American classical philologist

David Hugh Porter (29 October 1935 – 25 March 2016) was an American academic and the fifth president of Skidmore College in Saratoga Springs, New York, serving from 1987 to 1999. Porter was a professor and lecturer of classics and music, starting his career at Carleton College in Northfield, Minnesota, where he taught from 1962 to 1987.

==Biography==

Porter was born in New York City on October 29, 1935. He received a Bachelor of Arts degree from Swarthmore College in 1958, and a Ph.D. in Classics from Princeton University in 1962. After graduation he taught Classics, Music, and Liberal Arts at Carleton College in Northfield, Minnesota, served as Visiting Professor of Classics at Princeton, and returned to Carleton as President. In 1987 he became the fifth president of Skidmore and also taught Classics and Liberal Studies. After stepping down as president in 1999 he taught at Williams College and Indiana University before returning to Skidmore as Tisch Family Distinguished Professor. He retired in December, 2013. In 2011 he was awarded an honorary degree of Doctor of Humane Letters by Carleton College.
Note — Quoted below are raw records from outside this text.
Lemma or_value_is b : forall m t, or_value b m t = or_masks (value_flags b) m t. Proof. by destruct b. Qed.

Lemma or_value_levels b t ins : levels_are t ins -> levels_are (or_value b (2 ^ Z.of_nat (length ins)) t) (ins ++ [b]).
Proof.
  intros [Hn Hr]. rewrite or_value_is. split; [by apply or_masks_nonneg|]. rewrite <- (length_map value_flags ins), map_app. by apply or_masks_is.
Qed.

Lemma held_output_is n cur ins o : (n < 31)%nat -> levels_are cur (ins ++ [o]) -> length ins = n -> is01x o = true -> held_output n cur = Some o.
Proof.
  intros Hn Hi Li Ho. unfold held_output. rewrite int_bit_is by done. cbn [mbind option_bind].
  pose proof (level_bit BIT4_0 _ _ n Hi) as E0. pose proof (level_bit BIT4_1 _ _ n Hi) as E1. pose proof (level_bit BIT4_X _ _ n Hi) as Ex. cbn [mask_of] in *.
  rewrite E0, E1, Ex. rewrite lookup_app_r, Li, Nat.sub_diag by lia. by destruct o.
Qed.

Lemma lowest_edge_pow2 p : forall fuel k, (p < fuel)%nat -> lowest_edge fuel (2 ^ Z.of_nat p) k = Some (1%Z, (k + p)%nat).
Proof.
  induction p as [|p IH]; intros [|fuel] k Hf; try lia; cbn [lowest_edge]; [by rewrite Nat.add_0_r|].
  replace (2 ^ Z.of_nat (S p))%Z with (Z.shiftl (2 ^ Z.of_nat p) 1) by (rewrite Z.shiftl_mul_pow2, Nat2Z.inj_succ, Z.pow_succ_r by lia; lia).
  rewrite Z.shiftr_shiftl_l by lia. cbn [Z.sub Z.add Z.opp Z.pos_sub]. rewrite Z.shiftl_0_r, IH by lia.
  assert (E : Z.land (Z.shiftl (2 ^ Z.of_nat p) 1) 1 = 0%Z).
  { apply Z.bits_inj'. intros i Hi. rewrite Z.land_spec, Z.shiftl_spec, Z.bits_0 by done. destruct (Z.eq_dec i 0) as [->|]; [by rewrite Z.testbit_neg_r by lia|].
    rewrite (Z.bits_above_log2 1 i) by (cbn; lia). apply andb_false_r. }
  rewrite E. cbn [Z.eqb]. by replace (k + S p)%nat with (k + 1 + p)%nat by lia.
Qed.

(** The mask of the inputs that changed. *)
Lemma changed_mask n cur prev u v a b o : levels_are cur ((u ++ b :: v) ++ [o]) -> levels_are prev (u ++ a :: v) ->
  length (u ++ b :: v) = n -> a <> b -> is01x a = true -> is01x b = true ->
  Z.land (Z.lor (Z.lor (Z.lxor (mask0 cur) (mask0 prev)) (Z.lxor (maskx cur) (maskx prev))) (Z.lxor (mask1 cur) (mask1 prev))) (Z.ones (Z.of_nat n)) = (2 ^ Z.of_nat (length u))%Z.
Proof.
  intros [_ Rc] [_ Rp] Li Hab Ha Hb. rewrite length_app in Li. cbn [length] in Li. apply Z.bits_inj'. intros j Hj. rewrite <- (Z2Nat.id j) by done. set (i := Z.to_nat j).
  rewrite Z.land_spec, !Z.lor_spec, !Z.lxor_spec, Z.pow2_bits_eqb, Z.testbit_ones_nonneg by lia.
  pose proof (fun b => Rc b i) as Ec. pose proof (fun b => Rp b i) as Ep.
  pose proof (Ec BIT4_0) as C0. pose proof (Ec BIT4_1) as C1. pose proof (Ec BIT4_X) as Cx. pose proof (Ep BIT4_0) as P0. pose proof (Ep BIT4_1) as P1. pose proof (Ep BIT4_X) as Px.
  clear Ec Ep. cbn [mask_of] in *. rewrite C0, C1, Cx, P0, P1, Px. clear C0 C1 Cx P0 P1 Px. rewrite !list_lookup_fmap.
  destruct (Nat.lt_trichotomy i (length u)) as [Hi | [Hi | Hi]].
  - rewrite <- app_assoc, !lookup_app_l by done. rewrite (proj2 (Z.eqb_neq _ _)) by lia. by rewrite !xorb_nilpotent.
  - rewrite <- app_assoc, Hi, (lookup_app_r u ((b :: v) ++ [o])), (lookup_app_r u (a :: v)), !Nat.sub_diag by lia. cbn [lookup list_lookup app fmap option_fmap option_map]. rewrite (proj2 (Z.ltb_lt _ _)), Z.eqb_refl by lia.
    by destruct a, b.
  - rewrite (proj2 (Z.eqb_neq _ _)) by lia. destruct (Nat.lt_ge_cases i n) as [Hn | Hn].
    + rewrite !lookup_app_l by (rewrite length_app; cbn; lia). rewrite !lookup_app_r by lia. replace (i - length u)%nat with (S (i - length u - 1)) by lia.
      cbn [lookup list_lookup]. by rewrite !xorb_nilpotent.
    + rewrite (proj2 (Z.ltb_ge _ _)) by lia. apply andb_false_r.
Qed.

Lemma prev_value prev u v a : levels_are prev (u ++ a :: v) -> is01x a = true ->
  (negb (Z.land (mask0 prev) (2 ^ Z.of_nat (length u)) =? 0)%Z, negb (Z.land (mask1 prev) (2 ^ Z.of_nat (length u)) =? 0)%Z, negb (Z.land (maskx prev) (2 ^ Z.of_nat (length u)) =? 0)%Z) = value_flags a.
Proof.
  intros Hp Ha. pose proof (level_bit BIT4_0 _ _ (length u) Hp) as E0. pose proof (level_bit BIT4_1 _ _ (length u) Hp) as E1. pose proof (level_bit BIT4_X _ _ (length u) Hp) as Ex.
  cbn [mask_of] in *. rewrite E0, E1, Ex, lookup_app_r, Nat.sub_diag by done. by destruct a.
Qed.

Section eval.
  Context (n : nat) (tab : list (list ascii)) (u : vvp_udp_seq_s) (Hn : (n < 31)%nat) (Hp : seq_ports u = n) (Hu : adds n (seq_new n) u tab).

Lemma test_levels_is cur ins prev o : levels_are cur (ins ++ [o]) -> length ins = n -> is01x o = true ->
  test_levels_ u cur = Some (if seq_rows true n tab "0" ins prev o then BIT4_0 else if seq_rows true n tab "1" ins prev o then BIT4_1
    else if seq_rows true n tab "x" ins prev o then BIT4_X else if seq_rows true n tab "-" ins prev o then o else BIT4_Z).
Proof using All.
  intros Hi Li Ho. unfold test_levels_. pose proof (fun out H => adds_levels _ _ _ _ Hu out cur ins prev o H Hi Li) as HL.
  pose proof (HL "0" ltac:(cbn; auto)) as L0. pose proof (HL "1" ltac:(cbn; auto)) as L1. pose proof (HL "x" ltac:(cbn; auto)) as Lx. pose proof (HL "-" ltac:(cbn; auto 6)) as LL.
  cbn [lev_rows seq_new levels0_ levels1_ levelsx_ levelsL_ existsb orb] in *. rewrite L0, L1, Lx, LL, Hp, (held_output_is n cur ins o) by done.
  by repeat case_match.
Qed.

Lemma test_edges_is cur prev u1 v1 a b o : levels_are cur ((u1 ++ b :: v1) ++ [o]) -> levels_are prev (u1 ++ a :: v1) -> length (u1 ++ b :: v1) = n ->
  a <> b -> is01x a = true -> is01x b = true -> is01x o = true -> let ins := (u1 ++ b :: v1)%list in let ins' := (u1 ++ a :: v1)%list in
  test_edges_ u cur prev = Some (if seq_rows false n tab "0" ins ins' o then BIT4_0 else if seq_rows false n tab "1" ins ins' o then BIT4_1
    else if seq_rows false n tab "-" ins ins' o then o else BIT4_X).
Proof using All.
  intros Hi Hi' Li Hab Ha Hb Ho ins ins'. unfold test_edges_. rewrite Hp, (changed_mask n cur prev u1 v1 a b o) by done.
  assert (Lu : (length u1 < n)%nat) by (rewrite length_app in Li; cbn in Li; lia).
  rewrite (proj2 (Z.eqb_neq _ _)) by (pose proof (Z.pow_pos_nonneg 2 (Z.of_nat (length u1))); lia).
  rewrite lowest_edge_pow2 by lia. cbn [mbind option_bind plus]. rewrite Z.eqb_refl, long_bit_is by lia. cbn [mbind option_bind].
  pose proof (prev_value prev u1 v1 a Hi' Ha) as EP. pose proof (fun out H => adds_edges _ _ _ _ Hu out cur u1 v1 a b o H Hi Li Hab Ha Hb) as HE.
  pose proof (HE "0" ltac:(cbn; auto)) as E0. pose proof (HE "1" ltac:(cbn; auto)) as E1. pose proof (HE "-" ltac:(cbn; auto)) as EL.
  unfold edge_hit in *. rewrite <- EP in E0, E1, EL. cbn [edge_rows_of seq_new edges0_ edges1_ edgesL_ existsb orb] in *.
  cbv zeta. rewrite E0, E1, EL, (held_output_is n cur _ o Hn Hi Li Ho); subst ins ins'. by repeat case_match.
Qed.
Porter was an accomplished musician. He studied piano with Edward Steuermann from 1955 to 1962 and harpsichord with Gustav Leonhardt in Amsterdam, and has performed recitals throughout the US and the UK. Porter also studied at the Philadelphia Conservatory of Music.

Porter was married twice. He married his first wife, Laudie Dimmette, in 1958. Dimmette was an accomplished flautist and professor of flute at Carleton College. Porter and Dimmette had four children. She died in 1986. The Laudie D. Porter Memorial Fund was established at Carleton College in 1986 by the Porter family. He married the former Helen Nelson in 1987.

Porter died on March 25, 2016. He was found dead the following day in a field near his home where he walked frequently. He was 80 years old.

==Publications==

===Books===
- Seeking Life Whole: Willa Cather and the Brewsters (with Lucy Marks). Farleigh Dickinson University Press (Willa Cather Series), 2009.
- On the Divide: The Many Lives of Willa Cather. University of Nebraska Press, 2008.
- The Omega Workshops and the Hogarth Press: An Artful Fugue (with Cecil Woolf). Cecil Woolf, London, 2008. ISBN 9781897967584
- Virginia Woolf and the Hogarth Press: ‘Riding a Great Horse. London, 2004.
- Virginia Woolf and Logan Pearsall Smith. An Exquisitely Flattering Dance. London, 2002. ISBN 9781897967331
- The Not Quite Innocent Bystander. Writings of Edward Steuermann. Co edited with Gunther Schuller and Clara Steuermann. University of Nebraska Press, 1989. ISBN 0803241917
- Horace's Poetic Journey. A Reading of Odes 1–3. Princeton University Press, 1987. ISBN 9780691067025
- Only Connect. Three Studies in Greek Tragedy. University Press of America, 1987. ISBN 9780819159502
- Carleton Remembered, 1909–1986, with M.E. Jarchow. Viking Press, Minneapolis, 1987.